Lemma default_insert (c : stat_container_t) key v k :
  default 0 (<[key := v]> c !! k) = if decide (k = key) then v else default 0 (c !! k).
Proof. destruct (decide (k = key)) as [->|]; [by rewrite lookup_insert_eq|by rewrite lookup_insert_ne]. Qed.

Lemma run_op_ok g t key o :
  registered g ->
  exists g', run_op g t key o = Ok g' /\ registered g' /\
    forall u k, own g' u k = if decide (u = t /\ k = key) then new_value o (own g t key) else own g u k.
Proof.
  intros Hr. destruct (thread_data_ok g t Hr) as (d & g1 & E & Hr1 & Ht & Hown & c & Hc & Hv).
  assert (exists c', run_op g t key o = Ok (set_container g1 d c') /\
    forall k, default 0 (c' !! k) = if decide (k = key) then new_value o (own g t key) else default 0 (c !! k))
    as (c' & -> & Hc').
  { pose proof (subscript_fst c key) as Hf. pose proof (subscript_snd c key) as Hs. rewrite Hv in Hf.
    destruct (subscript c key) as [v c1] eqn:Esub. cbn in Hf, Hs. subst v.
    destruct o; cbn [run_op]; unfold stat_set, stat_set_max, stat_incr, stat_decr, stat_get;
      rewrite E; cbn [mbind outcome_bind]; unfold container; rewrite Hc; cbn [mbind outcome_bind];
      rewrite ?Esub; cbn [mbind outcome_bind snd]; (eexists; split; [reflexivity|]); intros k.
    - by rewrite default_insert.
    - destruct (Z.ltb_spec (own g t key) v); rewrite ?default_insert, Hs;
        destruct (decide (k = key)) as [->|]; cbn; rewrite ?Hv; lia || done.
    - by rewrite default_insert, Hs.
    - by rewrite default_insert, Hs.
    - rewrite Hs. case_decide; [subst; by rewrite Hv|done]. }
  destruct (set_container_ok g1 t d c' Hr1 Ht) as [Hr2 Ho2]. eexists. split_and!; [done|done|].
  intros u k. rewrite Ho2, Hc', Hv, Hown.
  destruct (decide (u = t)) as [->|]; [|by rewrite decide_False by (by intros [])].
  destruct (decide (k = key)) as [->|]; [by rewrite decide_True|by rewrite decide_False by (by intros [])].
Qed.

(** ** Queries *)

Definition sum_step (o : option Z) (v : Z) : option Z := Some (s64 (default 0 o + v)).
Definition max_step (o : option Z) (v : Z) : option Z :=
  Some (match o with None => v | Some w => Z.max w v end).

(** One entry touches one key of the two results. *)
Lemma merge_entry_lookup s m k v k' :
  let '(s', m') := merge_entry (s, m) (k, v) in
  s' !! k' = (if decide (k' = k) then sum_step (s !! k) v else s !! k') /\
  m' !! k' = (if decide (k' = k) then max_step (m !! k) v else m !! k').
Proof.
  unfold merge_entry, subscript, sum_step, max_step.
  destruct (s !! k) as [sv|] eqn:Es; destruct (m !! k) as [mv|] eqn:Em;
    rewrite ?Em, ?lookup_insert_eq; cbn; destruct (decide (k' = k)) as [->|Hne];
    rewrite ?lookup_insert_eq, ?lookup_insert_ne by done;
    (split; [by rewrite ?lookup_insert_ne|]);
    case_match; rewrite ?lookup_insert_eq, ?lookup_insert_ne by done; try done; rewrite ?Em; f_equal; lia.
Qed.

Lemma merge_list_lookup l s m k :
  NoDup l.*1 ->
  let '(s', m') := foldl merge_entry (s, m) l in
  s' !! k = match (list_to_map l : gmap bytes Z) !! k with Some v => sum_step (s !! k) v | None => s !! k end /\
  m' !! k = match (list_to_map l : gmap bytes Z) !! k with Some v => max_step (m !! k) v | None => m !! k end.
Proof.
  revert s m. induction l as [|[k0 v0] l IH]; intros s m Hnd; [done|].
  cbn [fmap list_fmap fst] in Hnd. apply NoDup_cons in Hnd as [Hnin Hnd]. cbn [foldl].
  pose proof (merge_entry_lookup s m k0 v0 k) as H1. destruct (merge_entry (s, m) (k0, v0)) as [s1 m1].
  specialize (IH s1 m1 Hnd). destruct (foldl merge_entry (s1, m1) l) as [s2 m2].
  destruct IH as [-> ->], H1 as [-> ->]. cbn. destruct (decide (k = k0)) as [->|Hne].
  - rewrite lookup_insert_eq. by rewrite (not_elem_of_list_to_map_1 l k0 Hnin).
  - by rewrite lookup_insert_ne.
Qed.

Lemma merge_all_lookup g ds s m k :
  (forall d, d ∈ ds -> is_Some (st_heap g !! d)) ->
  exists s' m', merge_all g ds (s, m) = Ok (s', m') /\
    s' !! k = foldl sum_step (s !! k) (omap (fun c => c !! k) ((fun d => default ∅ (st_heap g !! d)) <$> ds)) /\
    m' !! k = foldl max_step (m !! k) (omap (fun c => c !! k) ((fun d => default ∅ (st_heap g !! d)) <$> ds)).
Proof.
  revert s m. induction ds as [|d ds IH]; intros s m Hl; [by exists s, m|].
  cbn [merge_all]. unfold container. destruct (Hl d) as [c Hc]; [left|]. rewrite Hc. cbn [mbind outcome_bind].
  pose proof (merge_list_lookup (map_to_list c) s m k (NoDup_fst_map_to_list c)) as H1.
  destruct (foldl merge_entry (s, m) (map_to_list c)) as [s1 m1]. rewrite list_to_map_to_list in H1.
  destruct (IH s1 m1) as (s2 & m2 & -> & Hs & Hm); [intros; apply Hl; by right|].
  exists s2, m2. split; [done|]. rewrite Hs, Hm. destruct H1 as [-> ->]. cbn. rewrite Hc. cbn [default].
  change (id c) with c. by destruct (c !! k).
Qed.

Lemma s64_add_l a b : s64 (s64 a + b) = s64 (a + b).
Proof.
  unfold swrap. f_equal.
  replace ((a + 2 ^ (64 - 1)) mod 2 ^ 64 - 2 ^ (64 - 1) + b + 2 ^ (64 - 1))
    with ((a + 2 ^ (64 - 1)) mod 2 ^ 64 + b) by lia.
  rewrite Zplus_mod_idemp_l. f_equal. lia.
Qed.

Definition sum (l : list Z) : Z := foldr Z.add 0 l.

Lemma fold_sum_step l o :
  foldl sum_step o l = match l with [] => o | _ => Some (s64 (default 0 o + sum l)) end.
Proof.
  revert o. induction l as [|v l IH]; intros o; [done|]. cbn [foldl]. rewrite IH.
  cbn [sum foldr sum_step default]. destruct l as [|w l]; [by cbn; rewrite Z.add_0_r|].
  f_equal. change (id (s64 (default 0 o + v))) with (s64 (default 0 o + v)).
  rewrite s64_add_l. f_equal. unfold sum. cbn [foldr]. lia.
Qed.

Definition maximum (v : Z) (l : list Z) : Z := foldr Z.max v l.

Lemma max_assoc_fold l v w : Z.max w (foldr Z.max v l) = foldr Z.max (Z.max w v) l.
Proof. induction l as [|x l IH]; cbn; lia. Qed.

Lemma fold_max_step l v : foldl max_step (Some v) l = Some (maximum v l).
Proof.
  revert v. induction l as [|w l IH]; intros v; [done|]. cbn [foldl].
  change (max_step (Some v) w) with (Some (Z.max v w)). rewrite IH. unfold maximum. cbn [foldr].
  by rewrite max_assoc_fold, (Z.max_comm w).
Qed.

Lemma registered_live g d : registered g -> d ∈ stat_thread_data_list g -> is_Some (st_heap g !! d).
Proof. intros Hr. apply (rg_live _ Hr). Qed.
* * *
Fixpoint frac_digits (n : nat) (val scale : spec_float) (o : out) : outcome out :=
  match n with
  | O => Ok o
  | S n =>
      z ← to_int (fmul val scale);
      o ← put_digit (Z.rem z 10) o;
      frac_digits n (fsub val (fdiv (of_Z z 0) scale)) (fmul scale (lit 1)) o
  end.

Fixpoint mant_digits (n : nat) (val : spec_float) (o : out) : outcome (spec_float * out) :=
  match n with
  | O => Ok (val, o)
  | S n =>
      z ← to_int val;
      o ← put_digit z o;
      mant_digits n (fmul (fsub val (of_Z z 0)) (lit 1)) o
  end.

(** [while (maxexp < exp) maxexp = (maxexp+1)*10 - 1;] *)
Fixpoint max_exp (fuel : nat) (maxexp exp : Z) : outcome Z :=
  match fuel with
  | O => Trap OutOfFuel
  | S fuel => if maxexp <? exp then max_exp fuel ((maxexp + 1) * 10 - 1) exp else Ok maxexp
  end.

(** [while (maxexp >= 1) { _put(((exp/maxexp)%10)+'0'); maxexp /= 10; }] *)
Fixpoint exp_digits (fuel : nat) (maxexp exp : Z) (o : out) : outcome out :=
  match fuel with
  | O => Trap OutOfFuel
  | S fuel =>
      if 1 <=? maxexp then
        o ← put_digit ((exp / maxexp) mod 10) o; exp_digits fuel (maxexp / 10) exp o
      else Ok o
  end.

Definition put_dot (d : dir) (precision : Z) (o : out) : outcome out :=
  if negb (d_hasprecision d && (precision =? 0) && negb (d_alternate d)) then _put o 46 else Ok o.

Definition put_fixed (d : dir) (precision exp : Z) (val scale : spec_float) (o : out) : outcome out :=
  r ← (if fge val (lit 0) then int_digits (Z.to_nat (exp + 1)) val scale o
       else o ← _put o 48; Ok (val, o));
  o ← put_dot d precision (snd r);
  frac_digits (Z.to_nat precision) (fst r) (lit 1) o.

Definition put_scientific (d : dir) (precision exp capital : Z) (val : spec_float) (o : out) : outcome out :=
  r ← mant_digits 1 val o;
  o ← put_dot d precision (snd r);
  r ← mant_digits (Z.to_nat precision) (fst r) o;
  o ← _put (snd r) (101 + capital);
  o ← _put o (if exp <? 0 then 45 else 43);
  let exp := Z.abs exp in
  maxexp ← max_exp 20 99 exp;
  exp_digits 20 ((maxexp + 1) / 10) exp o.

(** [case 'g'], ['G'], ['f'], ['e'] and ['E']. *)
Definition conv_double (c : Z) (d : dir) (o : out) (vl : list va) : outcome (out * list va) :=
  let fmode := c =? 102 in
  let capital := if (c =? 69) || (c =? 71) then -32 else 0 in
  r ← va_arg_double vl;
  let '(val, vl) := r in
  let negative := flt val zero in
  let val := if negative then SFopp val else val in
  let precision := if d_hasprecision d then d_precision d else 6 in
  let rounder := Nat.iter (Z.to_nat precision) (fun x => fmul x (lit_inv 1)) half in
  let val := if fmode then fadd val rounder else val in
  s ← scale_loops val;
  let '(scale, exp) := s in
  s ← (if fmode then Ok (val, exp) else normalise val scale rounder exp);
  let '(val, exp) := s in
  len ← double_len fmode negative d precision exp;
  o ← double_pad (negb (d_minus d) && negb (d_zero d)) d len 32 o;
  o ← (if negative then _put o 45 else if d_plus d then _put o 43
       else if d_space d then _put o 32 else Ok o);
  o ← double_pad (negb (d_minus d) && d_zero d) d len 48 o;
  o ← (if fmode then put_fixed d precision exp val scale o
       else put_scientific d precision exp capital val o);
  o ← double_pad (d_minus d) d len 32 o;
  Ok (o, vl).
* * *
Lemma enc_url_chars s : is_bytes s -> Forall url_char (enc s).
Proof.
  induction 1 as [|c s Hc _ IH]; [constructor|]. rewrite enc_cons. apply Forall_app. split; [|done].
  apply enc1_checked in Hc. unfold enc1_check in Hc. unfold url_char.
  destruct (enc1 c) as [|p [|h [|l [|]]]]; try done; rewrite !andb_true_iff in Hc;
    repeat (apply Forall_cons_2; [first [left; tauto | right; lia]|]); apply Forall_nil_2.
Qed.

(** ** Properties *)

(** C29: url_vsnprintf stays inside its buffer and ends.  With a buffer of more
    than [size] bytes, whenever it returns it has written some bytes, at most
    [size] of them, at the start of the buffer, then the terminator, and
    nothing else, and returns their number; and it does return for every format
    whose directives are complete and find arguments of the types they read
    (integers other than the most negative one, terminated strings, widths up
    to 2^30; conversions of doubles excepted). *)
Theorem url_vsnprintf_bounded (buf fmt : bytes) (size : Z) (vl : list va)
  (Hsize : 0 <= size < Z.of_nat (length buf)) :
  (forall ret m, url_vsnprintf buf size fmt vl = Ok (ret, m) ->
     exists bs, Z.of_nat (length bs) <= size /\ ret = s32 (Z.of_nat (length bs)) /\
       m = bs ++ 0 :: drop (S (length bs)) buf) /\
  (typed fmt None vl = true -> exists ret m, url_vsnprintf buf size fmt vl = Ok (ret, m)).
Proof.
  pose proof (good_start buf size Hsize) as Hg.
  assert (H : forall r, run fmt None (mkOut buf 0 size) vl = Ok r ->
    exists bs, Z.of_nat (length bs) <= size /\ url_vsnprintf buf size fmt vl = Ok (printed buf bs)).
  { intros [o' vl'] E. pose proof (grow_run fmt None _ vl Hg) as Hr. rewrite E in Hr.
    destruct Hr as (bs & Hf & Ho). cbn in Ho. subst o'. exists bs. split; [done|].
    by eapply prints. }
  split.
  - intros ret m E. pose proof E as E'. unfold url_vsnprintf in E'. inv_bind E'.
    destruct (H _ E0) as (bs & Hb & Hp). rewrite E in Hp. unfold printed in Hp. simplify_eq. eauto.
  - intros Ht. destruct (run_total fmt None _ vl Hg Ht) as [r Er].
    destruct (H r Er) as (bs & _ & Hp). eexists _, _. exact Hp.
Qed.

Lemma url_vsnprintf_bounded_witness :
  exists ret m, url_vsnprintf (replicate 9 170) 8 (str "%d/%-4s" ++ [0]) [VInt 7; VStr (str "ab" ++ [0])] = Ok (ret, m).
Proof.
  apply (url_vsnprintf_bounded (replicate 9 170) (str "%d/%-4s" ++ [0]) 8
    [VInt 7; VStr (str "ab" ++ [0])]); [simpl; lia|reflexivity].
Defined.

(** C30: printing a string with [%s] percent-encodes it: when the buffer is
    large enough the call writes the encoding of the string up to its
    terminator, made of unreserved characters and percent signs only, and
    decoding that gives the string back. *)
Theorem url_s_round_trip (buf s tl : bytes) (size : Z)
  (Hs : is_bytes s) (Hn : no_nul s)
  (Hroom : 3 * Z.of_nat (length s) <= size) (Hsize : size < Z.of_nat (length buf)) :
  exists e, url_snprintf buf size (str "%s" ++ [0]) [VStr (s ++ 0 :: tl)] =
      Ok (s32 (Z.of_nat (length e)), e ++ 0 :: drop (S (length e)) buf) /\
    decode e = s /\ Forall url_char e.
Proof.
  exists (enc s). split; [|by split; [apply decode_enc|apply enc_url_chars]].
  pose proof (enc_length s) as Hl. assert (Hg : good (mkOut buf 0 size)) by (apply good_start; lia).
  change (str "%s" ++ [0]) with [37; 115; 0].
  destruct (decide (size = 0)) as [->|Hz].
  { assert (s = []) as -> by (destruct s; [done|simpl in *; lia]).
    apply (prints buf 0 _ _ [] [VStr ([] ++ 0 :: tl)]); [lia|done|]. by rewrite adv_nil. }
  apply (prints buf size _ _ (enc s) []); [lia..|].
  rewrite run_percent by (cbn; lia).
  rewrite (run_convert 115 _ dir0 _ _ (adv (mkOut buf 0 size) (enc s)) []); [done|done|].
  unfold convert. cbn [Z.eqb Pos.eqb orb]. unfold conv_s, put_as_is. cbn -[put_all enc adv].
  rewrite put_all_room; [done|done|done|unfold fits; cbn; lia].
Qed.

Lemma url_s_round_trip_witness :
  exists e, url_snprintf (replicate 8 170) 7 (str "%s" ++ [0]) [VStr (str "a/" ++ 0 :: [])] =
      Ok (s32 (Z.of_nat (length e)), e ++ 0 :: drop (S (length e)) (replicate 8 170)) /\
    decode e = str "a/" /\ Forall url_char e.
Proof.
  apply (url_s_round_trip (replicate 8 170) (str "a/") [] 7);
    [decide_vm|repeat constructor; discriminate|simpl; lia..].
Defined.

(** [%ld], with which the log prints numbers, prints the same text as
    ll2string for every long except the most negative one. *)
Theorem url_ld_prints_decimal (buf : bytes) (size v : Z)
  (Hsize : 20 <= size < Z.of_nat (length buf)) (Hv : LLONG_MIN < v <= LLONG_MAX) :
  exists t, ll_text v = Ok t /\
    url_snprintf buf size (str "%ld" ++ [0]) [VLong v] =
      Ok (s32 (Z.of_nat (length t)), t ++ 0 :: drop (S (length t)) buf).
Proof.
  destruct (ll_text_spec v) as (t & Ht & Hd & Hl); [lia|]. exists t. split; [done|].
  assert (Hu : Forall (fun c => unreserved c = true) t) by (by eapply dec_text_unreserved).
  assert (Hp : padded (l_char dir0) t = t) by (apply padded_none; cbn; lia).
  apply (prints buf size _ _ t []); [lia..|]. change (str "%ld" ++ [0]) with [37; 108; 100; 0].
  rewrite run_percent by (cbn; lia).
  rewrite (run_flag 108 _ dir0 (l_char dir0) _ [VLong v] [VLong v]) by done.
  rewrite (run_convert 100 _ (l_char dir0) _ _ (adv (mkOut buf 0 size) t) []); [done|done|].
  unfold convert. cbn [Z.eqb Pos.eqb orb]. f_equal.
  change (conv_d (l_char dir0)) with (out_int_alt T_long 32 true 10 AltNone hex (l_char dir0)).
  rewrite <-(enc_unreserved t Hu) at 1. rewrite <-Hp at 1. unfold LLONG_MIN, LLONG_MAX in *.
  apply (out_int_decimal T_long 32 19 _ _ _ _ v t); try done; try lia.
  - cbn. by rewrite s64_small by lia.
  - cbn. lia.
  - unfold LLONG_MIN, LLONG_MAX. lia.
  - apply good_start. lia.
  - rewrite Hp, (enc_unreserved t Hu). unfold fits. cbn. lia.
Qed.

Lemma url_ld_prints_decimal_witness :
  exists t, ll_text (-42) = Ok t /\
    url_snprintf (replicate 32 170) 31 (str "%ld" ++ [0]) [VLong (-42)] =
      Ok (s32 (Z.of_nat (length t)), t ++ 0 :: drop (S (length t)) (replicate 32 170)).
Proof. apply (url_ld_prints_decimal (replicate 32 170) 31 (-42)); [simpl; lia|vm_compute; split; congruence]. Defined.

Work instruction
Your answer must consist of every line in the listing that contains "fits".

Solution for this task
  rewrite put_all_room; [done|done|done|unfold fits; cbn; lia].
  - rewrite Hp, (enc_unreserved t Hu). unfold fits. cbn. lia.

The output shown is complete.